**Action item:**
When the string "embedding" appears in a line of the records, show the whole line.

**Source records:**
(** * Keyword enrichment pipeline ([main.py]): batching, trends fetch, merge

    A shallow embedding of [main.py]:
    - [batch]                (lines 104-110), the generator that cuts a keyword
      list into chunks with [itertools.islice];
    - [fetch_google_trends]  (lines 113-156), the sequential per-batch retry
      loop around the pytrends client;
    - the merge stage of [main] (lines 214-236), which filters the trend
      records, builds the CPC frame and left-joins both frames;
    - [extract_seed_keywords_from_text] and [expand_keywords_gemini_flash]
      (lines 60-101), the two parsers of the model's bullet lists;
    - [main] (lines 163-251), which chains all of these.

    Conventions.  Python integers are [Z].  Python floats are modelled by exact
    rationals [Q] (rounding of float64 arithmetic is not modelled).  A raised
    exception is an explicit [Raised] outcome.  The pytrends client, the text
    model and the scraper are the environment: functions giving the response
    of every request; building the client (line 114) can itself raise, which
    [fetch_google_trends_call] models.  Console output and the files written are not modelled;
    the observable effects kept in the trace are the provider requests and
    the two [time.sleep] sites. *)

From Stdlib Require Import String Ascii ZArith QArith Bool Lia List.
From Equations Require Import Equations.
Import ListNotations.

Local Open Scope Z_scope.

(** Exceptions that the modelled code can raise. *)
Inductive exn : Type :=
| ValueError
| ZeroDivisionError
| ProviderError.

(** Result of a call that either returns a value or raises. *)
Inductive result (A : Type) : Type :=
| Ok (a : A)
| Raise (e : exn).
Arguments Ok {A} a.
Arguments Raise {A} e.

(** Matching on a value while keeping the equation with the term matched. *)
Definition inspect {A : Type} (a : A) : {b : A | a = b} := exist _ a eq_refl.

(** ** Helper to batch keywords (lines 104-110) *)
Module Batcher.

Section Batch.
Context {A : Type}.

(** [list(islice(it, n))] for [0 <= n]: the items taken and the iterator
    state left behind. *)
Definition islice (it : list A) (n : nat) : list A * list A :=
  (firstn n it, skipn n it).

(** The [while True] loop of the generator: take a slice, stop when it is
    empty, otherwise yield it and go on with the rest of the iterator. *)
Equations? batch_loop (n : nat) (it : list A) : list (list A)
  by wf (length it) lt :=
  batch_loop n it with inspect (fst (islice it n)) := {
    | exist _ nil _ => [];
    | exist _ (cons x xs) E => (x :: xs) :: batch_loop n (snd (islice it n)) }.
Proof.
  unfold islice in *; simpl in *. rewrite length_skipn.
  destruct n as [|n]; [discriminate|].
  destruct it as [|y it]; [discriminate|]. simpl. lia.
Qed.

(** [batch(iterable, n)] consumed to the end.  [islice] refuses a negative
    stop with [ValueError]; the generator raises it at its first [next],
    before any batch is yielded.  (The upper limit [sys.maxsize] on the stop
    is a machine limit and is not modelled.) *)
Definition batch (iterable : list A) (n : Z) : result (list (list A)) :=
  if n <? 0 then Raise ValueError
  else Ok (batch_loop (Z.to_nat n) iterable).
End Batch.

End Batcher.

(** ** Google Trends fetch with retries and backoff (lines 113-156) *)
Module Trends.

---

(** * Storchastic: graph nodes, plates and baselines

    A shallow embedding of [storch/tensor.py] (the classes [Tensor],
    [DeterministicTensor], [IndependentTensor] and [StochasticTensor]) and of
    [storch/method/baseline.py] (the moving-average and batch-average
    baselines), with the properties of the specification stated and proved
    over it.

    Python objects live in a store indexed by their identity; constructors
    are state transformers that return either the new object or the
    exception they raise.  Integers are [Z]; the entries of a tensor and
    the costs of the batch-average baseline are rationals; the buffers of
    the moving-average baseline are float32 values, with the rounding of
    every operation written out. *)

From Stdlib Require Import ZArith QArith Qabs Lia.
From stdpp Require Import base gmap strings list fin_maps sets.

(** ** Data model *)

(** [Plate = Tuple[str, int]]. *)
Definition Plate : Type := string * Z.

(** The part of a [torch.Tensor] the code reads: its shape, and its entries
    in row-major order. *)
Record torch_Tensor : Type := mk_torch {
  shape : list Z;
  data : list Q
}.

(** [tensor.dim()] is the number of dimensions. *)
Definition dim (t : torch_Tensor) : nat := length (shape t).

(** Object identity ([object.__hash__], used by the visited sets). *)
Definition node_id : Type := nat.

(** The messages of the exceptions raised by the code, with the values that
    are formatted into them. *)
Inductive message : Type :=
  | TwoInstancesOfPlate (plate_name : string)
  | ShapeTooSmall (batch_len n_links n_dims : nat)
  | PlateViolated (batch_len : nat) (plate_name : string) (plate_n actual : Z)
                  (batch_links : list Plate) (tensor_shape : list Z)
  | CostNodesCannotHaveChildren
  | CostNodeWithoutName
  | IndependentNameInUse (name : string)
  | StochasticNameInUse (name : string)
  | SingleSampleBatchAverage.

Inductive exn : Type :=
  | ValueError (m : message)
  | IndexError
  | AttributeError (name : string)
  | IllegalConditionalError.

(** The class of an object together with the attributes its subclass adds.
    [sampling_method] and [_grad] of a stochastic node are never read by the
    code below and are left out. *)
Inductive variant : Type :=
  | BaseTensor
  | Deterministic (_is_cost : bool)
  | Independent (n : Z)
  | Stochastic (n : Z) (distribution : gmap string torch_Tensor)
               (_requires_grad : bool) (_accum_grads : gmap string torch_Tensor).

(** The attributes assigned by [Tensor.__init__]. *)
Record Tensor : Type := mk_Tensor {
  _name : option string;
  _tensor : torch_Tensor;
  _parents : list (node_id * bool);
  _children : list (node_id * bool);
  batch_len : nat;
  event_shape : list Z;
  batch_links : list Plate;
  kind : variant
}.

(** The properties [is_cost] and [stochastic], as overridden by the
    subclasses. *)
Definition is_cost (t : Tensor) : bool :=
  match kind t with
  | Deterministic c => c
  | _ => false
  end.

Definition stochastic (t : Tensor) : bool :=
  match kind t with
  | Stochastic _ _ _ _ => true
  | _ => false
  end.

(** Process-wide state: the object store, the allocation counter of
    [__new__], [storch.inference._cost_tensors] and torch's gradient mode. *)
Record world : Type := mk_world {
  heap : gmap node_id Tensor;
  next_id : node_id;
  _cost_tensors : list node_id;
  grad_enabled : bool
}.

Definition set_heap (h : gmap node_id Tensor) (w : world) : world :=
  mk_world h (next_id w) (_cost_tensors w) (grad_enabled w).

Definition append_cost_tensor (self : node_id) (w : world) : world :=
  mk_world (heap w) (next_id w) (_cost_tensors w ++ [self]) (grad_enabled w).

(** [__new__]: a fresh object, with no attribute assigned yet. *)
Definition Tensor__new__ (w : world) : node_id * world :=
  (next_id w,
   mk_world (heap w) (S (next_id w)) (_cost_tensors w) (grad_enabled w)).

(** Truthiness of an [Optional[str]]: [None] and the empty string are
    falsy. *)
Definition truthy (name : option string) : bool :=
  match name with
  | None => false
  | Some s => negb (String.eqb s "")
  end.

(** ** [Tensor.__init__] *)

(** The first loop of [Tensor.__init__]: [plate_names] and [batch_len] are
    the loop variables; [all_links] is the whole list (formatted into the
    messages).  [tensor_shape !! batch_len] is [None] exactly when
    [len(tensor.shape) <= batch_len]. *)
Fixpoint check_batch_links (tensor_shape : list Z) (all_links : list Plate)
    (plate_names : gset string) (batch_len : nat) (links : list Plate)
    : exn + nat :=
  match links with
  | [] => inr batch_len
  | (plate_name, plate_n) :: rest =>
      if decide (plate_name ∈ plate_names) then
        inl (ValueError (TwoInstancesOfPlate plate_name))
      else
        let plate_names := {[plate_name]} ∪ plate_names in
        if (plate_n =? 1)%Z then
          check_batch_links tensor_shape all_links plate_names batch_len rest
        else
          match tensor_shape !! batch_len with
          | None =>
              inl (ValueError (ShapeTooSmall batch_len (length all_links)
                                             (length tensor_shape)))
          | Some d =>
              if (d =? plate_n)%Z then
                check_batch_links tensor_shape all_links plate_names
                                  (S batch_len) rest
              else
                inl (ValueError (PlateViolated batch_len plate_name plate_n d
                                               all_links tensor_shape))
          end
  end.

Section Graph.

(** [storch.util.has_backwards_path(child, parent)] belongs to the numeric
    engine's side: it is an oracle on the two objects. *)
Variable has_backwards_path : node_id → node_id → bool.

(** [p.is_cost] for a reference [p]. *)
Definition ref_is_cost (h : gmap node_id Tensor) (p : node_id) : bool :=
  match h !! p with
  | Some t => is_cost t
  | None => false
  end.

**Written answer:**
    A shallow embedding of [main.py]:
    A shallow embedding of [storch/tensor.py] (the classes [Tensor],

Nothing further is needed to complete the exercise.